Exercise requirements - In the records that follow, find the line with "let stderr := WriteAll"; from there, retype every line exactly through the line with "lift (match tailscale_output", which also belongs to the answer.

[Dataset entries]
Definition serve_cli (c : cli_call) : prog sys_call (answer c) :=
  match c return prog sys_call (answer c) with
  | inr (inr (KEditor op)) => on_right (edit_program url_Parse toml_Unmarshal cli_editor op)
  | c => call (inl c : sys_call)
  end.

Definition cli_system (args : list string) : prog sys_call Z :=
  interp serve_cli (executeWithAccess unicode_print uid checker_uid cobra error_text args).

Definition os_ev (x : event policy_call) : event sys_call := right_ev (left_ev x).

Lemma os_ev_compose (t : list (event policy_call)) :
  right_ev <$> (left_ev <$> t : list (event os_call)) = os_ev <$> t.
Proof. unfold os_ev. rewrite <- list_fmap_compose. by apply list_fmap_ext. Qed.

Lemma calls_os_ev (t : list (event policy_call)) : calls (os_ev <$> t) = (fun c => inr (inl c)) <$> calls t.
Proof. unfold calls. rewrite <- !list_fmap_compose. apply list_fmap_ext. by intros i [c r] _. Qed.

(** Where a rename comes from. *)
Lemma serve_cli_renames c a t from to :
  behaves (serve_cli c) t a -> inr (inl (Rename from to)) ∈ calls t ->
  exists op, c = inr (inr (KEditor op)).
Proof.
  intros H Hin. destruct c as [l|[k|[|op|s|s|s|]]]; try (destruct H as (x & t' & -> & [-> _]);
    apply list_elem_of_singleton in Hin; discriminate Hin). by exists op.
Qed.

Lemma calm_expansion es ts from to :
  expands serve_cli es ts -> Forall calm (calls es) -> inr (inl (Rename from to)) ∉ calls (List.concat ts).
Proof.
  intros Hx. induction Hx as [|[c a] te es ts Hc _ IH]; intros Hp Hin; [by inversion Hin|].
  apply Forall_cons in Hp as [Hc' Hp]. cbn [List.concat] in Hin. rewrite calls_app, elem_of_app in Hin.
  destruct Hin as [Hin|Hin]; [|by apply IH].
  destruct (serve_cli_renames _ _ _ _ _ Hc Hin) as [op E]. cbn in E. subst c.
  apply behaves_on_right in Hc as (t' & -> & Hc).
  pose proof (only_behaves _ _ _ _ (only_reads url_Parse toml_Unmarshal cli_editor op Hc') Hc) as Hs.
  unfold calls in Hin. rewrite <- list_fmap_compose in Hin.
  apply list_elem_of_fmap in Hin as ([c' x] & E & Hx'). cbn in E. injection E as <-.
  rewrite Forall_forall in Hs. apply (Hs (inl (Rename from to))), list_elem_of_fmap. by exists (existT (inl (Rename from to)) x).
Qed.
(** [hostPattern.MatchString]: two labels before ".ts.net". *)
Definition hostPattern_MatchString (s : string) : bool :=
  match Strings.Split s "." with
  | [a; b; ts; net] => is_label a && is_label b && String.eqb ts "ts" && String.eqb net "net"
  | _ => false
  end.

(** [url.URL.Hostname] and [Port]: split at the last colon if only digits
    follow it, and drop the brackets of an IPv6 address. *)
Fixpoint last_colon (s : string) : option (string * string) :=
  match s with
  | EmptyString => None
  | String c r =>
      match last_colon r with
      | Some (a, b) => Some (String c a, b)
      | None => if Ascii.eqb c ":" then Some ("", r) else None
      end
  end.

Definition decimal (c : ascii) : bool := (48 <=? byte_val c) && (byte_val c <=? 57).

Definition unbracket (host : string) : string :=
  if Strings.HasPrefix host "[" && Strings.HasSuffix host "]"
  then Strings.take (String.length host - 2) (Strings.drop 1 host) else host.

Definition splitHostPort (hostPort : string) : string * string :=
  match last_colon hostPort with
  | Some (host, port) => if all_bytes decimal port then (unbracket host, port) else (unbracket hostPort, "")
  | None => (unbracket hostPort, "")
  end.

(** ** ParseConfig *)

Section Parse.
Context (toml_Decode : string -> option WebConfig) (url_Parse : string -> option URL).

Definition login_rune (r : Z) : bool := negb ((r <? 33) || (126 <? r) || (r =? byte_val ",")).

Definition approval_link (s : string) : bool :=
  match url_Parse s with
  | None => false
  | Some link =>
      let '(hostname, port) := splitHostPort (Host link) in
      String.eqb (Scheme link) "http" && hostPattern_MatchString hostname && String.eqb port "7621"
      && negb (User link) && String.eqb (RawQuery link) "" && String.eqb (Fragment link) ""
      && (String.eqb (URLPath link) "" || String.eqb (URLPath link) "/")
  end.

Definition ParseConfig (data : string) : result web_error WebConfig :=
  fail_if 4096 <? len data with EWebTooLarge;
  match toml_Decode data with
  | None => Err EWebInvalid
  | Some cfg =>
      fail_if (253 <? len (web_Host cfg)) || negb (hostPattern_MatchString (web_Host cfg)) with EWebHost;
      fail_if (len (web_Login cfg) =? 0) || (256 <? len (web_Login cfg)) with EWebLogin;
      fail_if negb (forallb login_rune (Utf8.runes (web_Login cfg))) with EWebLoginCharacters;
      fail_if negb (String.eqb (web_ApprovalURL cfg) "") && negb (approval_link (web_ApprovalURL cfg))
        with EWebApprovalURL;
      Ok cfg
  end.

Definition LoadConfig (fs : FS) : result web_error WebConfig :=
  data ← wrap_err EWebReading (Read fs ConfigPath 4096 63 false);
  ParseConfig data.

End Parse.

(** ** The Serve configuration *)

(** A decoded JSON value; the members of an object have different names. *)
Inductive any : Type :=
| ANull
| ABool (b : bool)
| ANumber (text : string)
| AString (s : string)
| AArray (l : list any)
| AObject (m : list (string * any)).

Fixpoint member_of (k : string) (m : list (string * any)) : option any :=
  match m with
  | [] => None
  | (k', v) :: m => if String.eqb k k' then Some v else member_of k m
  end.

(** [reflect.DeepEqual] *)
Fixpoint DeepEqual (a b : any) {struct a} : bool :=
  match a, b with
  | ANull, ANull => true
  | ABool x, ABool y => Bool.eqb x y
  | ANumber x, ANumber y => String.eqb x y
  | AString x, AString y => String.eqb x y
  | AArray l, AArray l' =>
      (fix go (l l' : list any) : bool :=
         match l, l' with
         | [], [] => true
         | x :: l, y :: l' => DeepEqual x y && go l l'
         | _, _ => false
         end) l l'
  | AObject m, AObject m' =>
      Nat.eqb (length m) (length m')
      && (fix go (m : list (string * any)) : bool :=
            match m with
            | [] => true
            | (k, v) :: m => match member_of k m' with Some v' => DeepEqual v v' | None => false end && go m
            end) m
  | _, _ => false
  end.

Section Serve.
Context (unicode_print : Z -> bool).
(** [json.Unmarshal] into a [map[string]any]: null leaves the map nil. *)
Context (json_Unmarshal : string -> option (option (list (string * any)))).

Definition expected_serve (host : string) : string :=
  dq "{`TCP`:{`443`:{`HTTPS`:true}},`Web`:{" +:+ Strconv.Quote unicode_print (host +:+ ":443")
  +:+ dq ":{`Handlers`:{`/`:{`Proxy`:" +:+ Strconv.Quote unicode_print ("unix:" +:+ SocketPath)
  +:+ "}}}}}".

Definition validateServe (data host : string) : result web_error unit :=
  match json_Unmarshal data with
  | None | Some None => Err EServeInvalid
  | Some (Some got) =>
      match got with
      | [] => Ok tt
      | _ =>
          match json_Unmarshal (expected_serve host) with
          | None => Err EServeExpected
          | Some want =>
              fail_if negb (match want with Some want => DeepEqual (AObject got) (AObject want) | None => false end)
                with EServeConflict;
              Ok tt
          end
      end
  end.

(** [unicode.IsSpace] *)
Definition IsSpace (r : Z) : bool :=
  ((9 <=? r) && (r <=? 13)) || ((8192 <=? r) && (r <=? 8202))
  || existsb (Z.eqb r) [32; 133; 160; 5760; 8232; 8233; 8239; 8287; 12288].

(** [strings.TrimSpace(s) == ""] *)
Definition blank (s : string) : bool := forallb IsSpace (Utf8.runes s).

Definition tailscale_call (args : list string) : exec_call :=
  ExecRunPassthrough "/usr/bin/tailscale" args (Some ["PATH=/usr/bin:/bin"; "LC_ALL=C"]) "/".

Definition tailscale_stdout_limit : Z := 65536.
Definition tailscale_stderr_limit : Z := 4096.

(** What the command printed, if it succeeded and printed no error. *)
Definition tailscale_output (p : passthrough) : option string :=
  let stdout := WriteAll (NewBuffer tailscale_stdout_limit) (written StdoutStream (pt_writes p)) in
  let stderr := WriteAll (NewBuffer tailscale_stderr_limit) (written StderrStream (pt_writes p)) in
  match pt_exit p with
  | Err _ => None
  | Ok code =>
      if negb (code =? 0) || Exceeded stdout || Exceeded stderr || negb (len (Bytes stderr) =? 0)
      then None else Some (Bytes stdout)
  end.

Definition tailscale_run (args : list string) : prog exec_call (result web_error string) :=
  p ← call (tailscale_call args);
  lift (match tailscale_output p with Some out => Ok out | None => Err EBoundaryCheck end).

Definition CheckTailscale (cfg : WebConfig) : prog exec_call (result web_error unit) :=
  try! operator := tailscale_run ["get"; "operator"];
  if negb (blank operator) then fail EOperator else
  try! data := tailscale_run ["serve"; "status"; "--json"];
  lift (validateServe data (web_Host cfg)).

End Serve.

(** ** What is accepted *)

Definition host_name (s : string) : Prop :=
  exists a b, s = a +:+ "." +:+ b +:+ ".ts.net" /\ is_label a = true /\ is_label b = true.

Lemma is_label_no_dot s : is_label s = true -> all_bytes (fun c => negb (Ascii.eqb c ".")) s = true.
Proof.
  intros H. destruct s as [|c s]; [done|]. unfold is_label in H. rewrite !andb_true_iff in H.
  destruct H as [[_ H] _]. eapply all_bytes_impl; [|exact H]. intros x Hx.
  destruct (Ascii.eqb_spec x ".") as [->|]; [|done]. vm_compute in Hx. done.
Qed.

Task result -
  let stderr := WriteAll (NewBuffer tailscale_stderr_limit) (written StderrStream (pt_writes p)) in
  match pt_exit p with
  | Err _ => None
  | Ok code =>
      if negb (code =? 0) || Exceeded stdout || Exceeded stderr || negb (len (Bytes stderr) =? 0)
      then None else Some (Bytes stdout)
  end.

Definition tailscale_run (args : list string) : prog exec_call (result web_error string) :=
  p ← call (tailscale_call args);
  lift (match tailscale_output p with Some out => Ok out | None => Err EBoundaryCheck end).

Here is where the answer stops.